Multinational Trade Agreements

Active

  1. Hungary has been a member of the EU since May 1, 2004, adopting the EU's common external trade policy and measures. The EU is a political and economic union of 28 member states that are primarily located in Europe. Within the Schengen Area, passport controls have been abolished. A monetary union was established in 1999 and came into full force in; it is composed of 19 EU member states that use the euro currency. However, Hungary maintains its own currency – the forint.

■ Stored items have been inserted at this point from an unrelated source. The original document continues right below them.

(** C28: Over any sequence of calls, with any clock, eviction and busting, the
    wrapper is indistinguishable from the manager it wraps, as long as calls that are
    cached change nothing; what a call changes it changes for the reads of its own
    server and auth scope, by a tool the configuration counts as a mutation, and
    succeeds; and the truncated digests of the run's arguments do not collide.  About
    two scopes of one server, see [other_scope_stays_cached]. *)
Theorem cached_refines_direct (Q : request -> Prop) (qs : list request) (tc : ToolCache) (w : W)
    (Hcoh : coherent Q tc w) (Hcl : classified tc) (HQ : Forall Q qs) (Hkeys : no_collision Q) :
  let '(rs, (tc', w')) := run cached_call qs (tc, w) in
  run direct_call qs w = (rs, w') /\ coherent Q tc' w'.
Proof.
  revert tc w Hcoh Hcl. induction HQ as [|q qs Hq HQ IH]; intros tc w Hcoh Hcl; cbn [run]; [done|].
  pose proof (cached_call_step Q tc w q Hcoh Hcl Hq Hkeys) as H.
  destruct (cached_call q (tc, w)) as [r [tc1 w1]]. destruct H as (-> & Hcoh1 & Hcfg).
  specialize (IH tc1 w1 Hcoh1 (classified_same _ _ Hcfg Hcl)).
  destruct (run cached_call qs (tc1, w1)) as [rs [tc2 w2]]. by destruct IH as [-> ?].
Qed.

(** An empty cache is coherent. *)
Lemma coherent_new Q cfgs w : coherent Q (NewToolCache cfgs) w.
Proof.
  unfold coherent, entries, tc_ok, NewToolCache. cbn [tc_cache].
  destruct (New_wf (K := ToolCallKey) (V := string)
    (if map_fold (fun _ cfg acc => acc + MaxEntries cfg) 0 cfgs <=? 0 then 1000 else
       map_fold (fun _ cfg acc => acc + MaxEntries cfg) 0 cfgs) (30 * 60 * second)) as [Hw Hv].
  split; [done|]. rewrite Hv. intros e He. by apply elem_of_nil in He.
Qed.
End Lister.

  2. EU-Canada Comprehensive Economic and Trade Agreement (CETA): This was provisionally applied as of September 21, 2017, having been signed in October 2016. CETA is expected to strengthen trade ties between the two regions. The agreement is expected to boost trade between partners by more than 20%. Hungary expects CETA to improve trade in goods and services between the two countries while also boosting foreign direct investment (FDI). According to Hungarian authorities, USD11 billion in FDI has already arrived in Hungary from Canada, highlighting the importance of further market and trade liberalisation. CETA also opens up government procurement. Canadian companies will be able to bid on opportunities at all levels of the EU government procurement market and vice versa. CETA means that Canadian provinces, territories and municipalities are opening their procurement to foreign entities for the first time, albeit with some limitations regarding energy utilities and public transport.

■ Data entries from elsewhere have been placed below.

(* ===== verification/GithubScope.v ===== *)
(** The resources a GitHub tool call names ([internal/gateway/scope_extract_github.go]):
    the extractor behind the "github" entry of the scope registry, with the part of
    [net/url] and [regexp] it uses.

    The two regular expressions are written out as scanners: leftmost match, greedy
    runs, the word boundary of ASCII letters.  Folding is that of ASCII. *)

From Stdlib Require Import Ascii String.
From stdpp Require Import strings gmap.
From S2P Require Import Prelude GoStrings GoJson GoFilepath Sanitize ResultJson ScopePolicy.

#[local] Open Scope string_scope.
#[local] Open Scope list_scope.

(** ** Targets *)

Record ghTargets := { orgs : gset string; repos : gset string }.

Definition newGHTargets : ghTargets := {| orgs := ∅; repos := ∅ |}.

Definition addOrg (org : string) (t : ghTargets) : ghTargets :=
  let org := ToLower (TrimSpace org) in
  if bool_decide (org = "") then t else {| orgs := {[org]} ∪ orgs t; repos := repos t |}.

Definition normalizeGHRepo (repo : string) : string :=
  match SplitByte (ToLower (TrimSpace repo)) "/" with
  | [owner; name] =>
      let owner := TrimSpace owner in
      let name := TrimSpace name in
      if bool_decide (owner = "") || bool_decide (name = "") then "" else owner +:+ "/" +:+ name
  | _ => ""
  end.

Definition ghRepoOwner (repo : string) : string :=
  match Cut repo "/" with Some (owner, _) => owner | None => "" end.

Definition addRepo (repo : string) (t : ghTargets) : ghTargets :=
  let repo := normalizeGHRepo repo in
  if bool_decide (repo = "") then t
  else addOrg (ghRepoOwner repo) {| orgs := orgs t; repos := {[repo]} ∪ repos t |}.

Definition asMap (t : ghTargets) : Targets :=
  let m := if bool_decide (orgs t = ∅) then ∅ else {["org" := orgs t]} in
  if bool_decide (repos t = ∅) then m else <["repo" := repos t]> m.

Definition ghAsString (v : option json) : string :=
  match v with Some (JStr s) => TrimSpace s | _ => "" end.

(** ** Search qualifiers *)

Definition is_letter (a : ascii) : bool := byte_in 65 90 a || byte_in 97 122 a.

Definition word_char (a : ascii) : bool := is_letter a || byte_in 48 57 a || bool_decide (a = "_"%char).

(** [[a-z0-9_.-]] *)
Definition name_char (a : ascii) : bool := word_char a || bool_decide (a = "."%char) || bool_decide (a = "-"%char).

Definition head_word (l : list ascii) : bool := match l with a :: _ => word_char a | [] => false end.

(** The longest run of name characters that ends at a word boundary, and the rest. *)
Fixpoint bounded_name (l : list ascii) : option (list ascii * list ascii) :=
  match l with
  | a :: l' =>
      if name_char a then
        match bounded_name l' with
        | Some (name, rest) => Some (a :: name, rest)
        | None => if xorb (word_char a) (head_word l') then Some ([a], l') else None
        end
      else None
  | [] => None
  end.

Fixpoint name_run (l : list ascii) : list ascii * list ascii :=
  match l with
  | a :: l' => if name_char a then let '(name, rest) := name_run l' in (a :: name, rest) else ([], l)
  | [] => ([], [])
  end.

Fixpoint fold_prefix (p : list ascii) (l : list ascii) : option (list ascii) :=
  match p, l with
  | [], _ => Some l
  | b :: p', a :: l' => if bool_decide (toLower a = b) then fold_prefix p' l' else None
  | _ :: _, [] => None
  end.

(** A match of [repo:(name)/(name)\b] here: "owner/name", the match's last byte and the rest. *)
Definition repo_here (l : list ascii) : option (string * list ascii) :=
  rest ← fold_prefix (list_ascii_of_string "repo:") l;
  let '(owner, rest) := name_run rest in
  match owner, rest with
  | _ :: _, "/"%char :: rest =>
      '(name, rest) ← bounded_name rest;
      Some (string_of_list_ascii owner +:+ "/" +:+ string_of_list_ascii name, rest)
  | _, _ => None
  end.

Definition org_here (l : list ascii) : option (string * list ascii) :=
  rest ← fold_prefix (list_ascii_of_string "org:") l;
  '(name, rest) ← bounded_name rest;
  Some (string_of_list_ascii name, rest).

(** All matches from left to right; [fuel] is the length of the text, [prev] whether
    the byte before is a word character.  A match ends at a boundary, so a word
    character follows one that is not, or the reverse. *)
Fixpoint qualifiers (here : list ascii -> option (string * list ascii)) (fuel : nat) (prev : bool) (l : list ascii)
    : list string :=
  match fuel, l with
  | S fuel', a :: l' =>
      match (if prev then None else here l) with
      | Some (found, rest) => found :: qualifiers here fuel' (negb (head_word rest)) rest
      | None => qualifiers here fuel' (word_char a) l'
      end
  | _, _ => []
  end.

Definition all_qualifiers (here : list ascii -> option (string * list ascii)) (s : string) : list string :=
  qualifiers here (String.length s) false (list_ascii_of_string s).

Definition extractGHFromQueryString (s : string) (t : ghTargets) : ghTargets :=
  let t := fold_left (fun t r => addRepo r t) (all_qualifiers repo_here s) t in
  fold_left (fun t o => addOrg o t) (all_qualifiers org_here s) t.

(** ** URLs *)

(** Whether a scheme is present, and what follows it; [None] is an error. *)
Fixpoint scheme_rest (first : bool) (s : string) : option (option string) :=
  match s with
  | EmptyString => Some None
  | String a s' =>
      if is_letter a then scheme_rest false s'
      else if byte_in 48 57 a || ContainsByte "+-." a then if first then Some None else scheme_rest false s'
      else if bool_decide (a = ":"%char) then if first then None else Some (Some s')
      else Some None
  end.

(** [None] is a malformed escape. *)
Fixpoint unescape (s : string) : option string :=
  match s with
  | EmptyString => Some ""
  | String a s' =>
      if bool_decide (a = "%"%char) then
        match s' with
        | String h (String l s'') =>
            hi ← hex_val h; lo ← hex_val l; r ← unescape s''; Some (String (ascii_of_N (hi * 16 + lo)) r)
        | _ => None
        end
      else r ← unescape s'; Some (String a r)
  end.

Definition before (s sep : string) : string := match Cut s sep with Some (b, _) => b | None => s end.

Definition userinfo_char (a : ascii) : bool :=
  is_letter a || byte_in 48 57 a || ContainsByte "-._:~!$&'()*+,;=%@" a.

(** What follows the last "@", and what is before it. *)
Fixpoint split_last_at (s : string) : option (string * string) :=
  match s with
  | EmptyString => None
  | String a s' =>
      match split_last_at s' with
      | Some (u, h) => Some (String a u, h)
      | None => if bool_decide (a = "@"%char) then Some ("", s') else None
      end
  end.

(** The host of an authority.  Its syntax is not checked here: the three hosts it
    is compared with are valid as they stand, and have no port. *)
Definition parseAuthority (authority : string) : option string :=
  match split_last_at authority with
  | None => Some authority
  | Some (userinfo, host) =>
      if string_existsb (fun a => negb (userinfo_char a)) userinfo then None
      else _ ← unescape userinfo; Some host
  end.

Definition control_byte (a : ascii) : bool := byte_in 0 31 a || byte_in 127 127 a.

(** Host and path of [url.Parse]; [None] is an error. *)
Definition url_Parse (raw : string) : option (string * string) :=
  let '(u, frag) := match Cut raw "#" with Some p => p | None => (raw, "") end in
  if string_existsb control_byte u then None
  else if bool_decide (u = "*") then _ ← unescape frag; Some ("", "*")
  else
    sr ← scheme_rest true u;
    let has_scheme := bool_decide (is_Some sr) in
    let rest := before (default u sr) "?" in
    res ← (if negb (HasPrefix rest "/") && has_scheme then Some ("", "")
           else if negb (HasPrefix rest "/") && Contains (before rest "/") ":" then None
           else if (has_scheme || negb (HasPrefix rest "///")) && HasPrefix rest "//" then
             let after := TrimPrefix rest "//" in
             let authority := before after "/" in
             host ← parseAuthority authority;
             path ← unescape (TrimPrefix after authority);
             Some (host, path)
           else path ← unescape rest; Some ("", path));
    _ ← unescape frag;
    Some res.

  3. Europe Free Trade Association (EFTA): EFTA includes Switzerland, Norway, Liechtenstein and Iceland. The European Economic Area (EEA) unites the EU member states and the three EEA EFTA states (Iceland, Liechtenstein and Norway) into an internal market governed by the same basic rules. These rules aim to enable goods, services, capital and persons to move freely about the EEA in an open and competitive environment, a concept referred to as the four freedoms.

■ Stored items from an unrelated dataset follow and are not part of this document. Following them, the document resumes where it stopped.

Definition scope_stage (c : Ctx) (name : string) (args : RawMessage) (route : RouteResult) : M W unit :=
  match check_scope (g_registry G) name (res_ScopePolicy route) args with
  | ScopeOk => mret tt
  | InvalidScopePolicy => failed_with c name args (Some route) (rpc CodeInvalidParams BadScopePolicy)
  | ScopeViolation v => failed_with c name args (Some route) (rpc CodeInvalidParams (ScopeRefused v))
  end.

(** An add-on's tool, answered in place of its server. *)
Definition addon_stage (c : Ctx) (name : string) (args : RawMessage) (p : passage) : M W unit :=
  match b_addons B with
  | Some (registry, execute) =>
      match registry name with
      | None => mret tt
      | Some addonTool =>
          let scope := if bool_decide (at_AuthScopeID addonTool = "") then res_AuthScopeID (p_route p) else at_AuthScopeID addonTool in
          emit (AddonCall c name scope args p) ;;
          res ← outside (execute c name scope args);
          match res with
          | Err msg => failed_with c name args (Some (p_route p)) (rpc CodeProcessError (AddonFailed name msg))
          | Ok result => recordAudit c name args (Some (p_route p)) result None ;; early (result, None)
          end
      end
  | None => mret tt
  end.

Definition stamp_browser (c : Ctx) : Ctx :=
  if bool_decide (browserSessionID c = "") && negb (bool_decide (s_ID (g_session G) = ""))
  then WithBrowserSessionID (s_ID (g_session G)) c else c.

Definition call_manager (c : Ctx) (original : string) (args : RawMessage) (bust : bool) (route : RouteResult)
    : M W (result call_error called) :=
  match b_manager B with
  | CachingCaller call => outside (call c (res_DownstreamServerID route) (res_AuthScopeID route) original args bust)
  | PlainCaller call =>
      res ← outside (call c (res_DownstreamServerID route) (res_AuthScopeID route) original args);
      mret (match res with
            | Ok data => Ok {| c_Data := data; c_CacheHit := false; c_CacheAge := 0 |}
            | Err e => Err e
            end)
  end.

Definition serverName (route : RouteResult) : string :=
  default (res_DownstreamServerID route) (g_serverName G (res_DownstreamServerID route)).

(** What the answer of a downstream server becomes. *)
Definition finish_downstream (c : Ctx) (name : string) (args : RawMessage) (p : passage) (cr : called) : M W response :=
  result ← inject name (injectCacheMeta (c_Data cr) (c_CacheHit cr) (c_CacheAge cr));
  result ← (if bool_decide (p_fuzzy p = "") then mret result
            else inject name (injectFuzzyCorrectionMeta result (p_fuzzy p) name));
  let '(result, hits) := sanitizeResult (g_float G) (g_sanitizer G) (g_envelopeAlways G) name result in
  record_hits hits ;;
  let result := surfaceStructuredContent result in
  result ← (if internalCodeModeCall c then mret result else outside (b_compress B c name result));
  result ← piggybackMeshNotice c result;
  on_tracker (fun _ t => (tt, RecordSuccess t)) ;;
  emit (Audited c name args (Some (p_route p)) result None (c_CacheHit cr)) ;;
  mret (result, None).

Definition downstream_stage (c : Ctx) (name : string) (args : RawMessage) (p : passage) : M W response :=
  let route := p_route p in
  scope_stage c name args route ;;
  (if bool_decide (res_DownstreamServerID route = "")
   then failed_with c name args (Some route) (rpc CodeInternalError NoDownstream) else mret tt) ;;
  approval_stage c name args route ;;
  addon_stage c name args p ;;
  let c := stamp_browser c in
  let '(bust, args) := extractAndRemoveCacheBust args in
  emit (DownstreamCall c name (extractOriginalToolName name) args bust p) ;;
  res ← call_manager c (extractOriginalToolName name) args bust route;
  match res with
  | Err e =>
      err ← trackAndAnnotateError CodeProcessError (formatDownstreamError (serverName route) e);
      failed_with c name args (Some route) err
  | Ok cr => finish_downstream c name args p cr
  end.

(** ** The pipeline *)

Definition pipeline (rec : Ctx -> string -> RawMessage -> M W response) (c : Ctx) (name : string) (args : RawMessage)
    : M W response :=
  pure ← gets (fun s => b_pureMode B (world s));
  (if (pure : bool) then blocked_with c name args None (rpc CodeInvalidRequest PureMode) else mret tt) ;;
  let name := resolveHarnessToolName name in
  c ← entry_gates c name args;
  routed ← find_route c name args;
  let '(name, p) := routed in
  args ← route_gates c name args (p_route p);
  if is_builtin_route (res_DownstreamServerID (p_route p)) then builtin_stage rec c name args p
  else downstream_stage c name args p.

(** [fuel] bounds how deep wrapper calls nest. *)
Fixpoint handleToolsCall (fuel : nat) (c : Ctx) (name : string) (args : RawMessage) : M W response :=
  match fuel with
  | O => fun s => (NoFuel, s)
  | S fuel => returned (pipeline (handleToolsCall fuel) c name args)
  end.

(** The parameters of tools/call. *)
Definition decode_request (params : RawMessage) : option CallToolRequest :=
  match params with
  | Some (JObj l) => name ← struct_string l "name"; Some {| req_Name := name; req_Arguments := struct_field l "arguments" |}
  | Some JNull => Some {| req_Name := ""; req_Arguments := None |}
  | _ => None
  end.

Definition tools_call (fuel : nat) (c : Ctx) (params : RawMessage) : M W response :=
  match decode_request params with
  | None => mret (None, Some (rpc CodeInvalidParams BadRequest))
  | Some req => handleToolsCall fuel c (req_Name req) (req_Arguments req)
  end.
End Handler.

  4. EU-Turkey: The EU and Turkey are linked by a customs union agreement which came into force on December 31, 1995. Turkey has been a candidate country to join the EU since 1999 and is a member of the Euro-Mediterranean partnership. The customs union with the EU provides tariff-free access to the European market for Turkey, benefitting both exporters and importers. Turkey is the EU's fourth largest export market and fifth largest provider of imports. The EU is Turkey's largest import and export partner. Turkey's exports to the EU are mostly machinery and transport equipment, followed by manufactured goods. At present, the customs union agreement covers all industrial goods but does not address agriculture (except processed agricultural products), services or public procurement. Bilateral trade concessions apply to agricultural as well as coal and steel products. In December 2016, the EC proposed the modernisation of the customs union and the extension of the bilateral trade relations to areas such as services, public procurement and sustainable development.

  5. EU-Japan Economic Partnership Agreement (EPA): In July 2018, the EU and Japan signed a trade deal that promises to eliminate 99% of tariffs that cost businesses in the EU and Japan nearly EUR1 billion annually. According to the EC, the EU-Japan EPA will create a trade zone covering 600 million people and nearly a third of global GDP. The result of four years of negotiation, the EPA was finalised in late 2017 and came into force on February 1, 2019, after the European Parliament ratified the agreement in December 2018. The total trade volume of goods and services between the EU and Japan is an estimated EUR86 billion. The key parts of the agreement will cut duties on a wide range of agricultural products and seeks to open up services markets, particularly financial services, e-commerce, telecommunications and transport. Japan is the EU's second biggest trading partner in Asia after Mainland China. EU exports to Japan are dominated by motor vehicles, machinery, pharmaceuticals, optical and medical instruments, and electrical machinery.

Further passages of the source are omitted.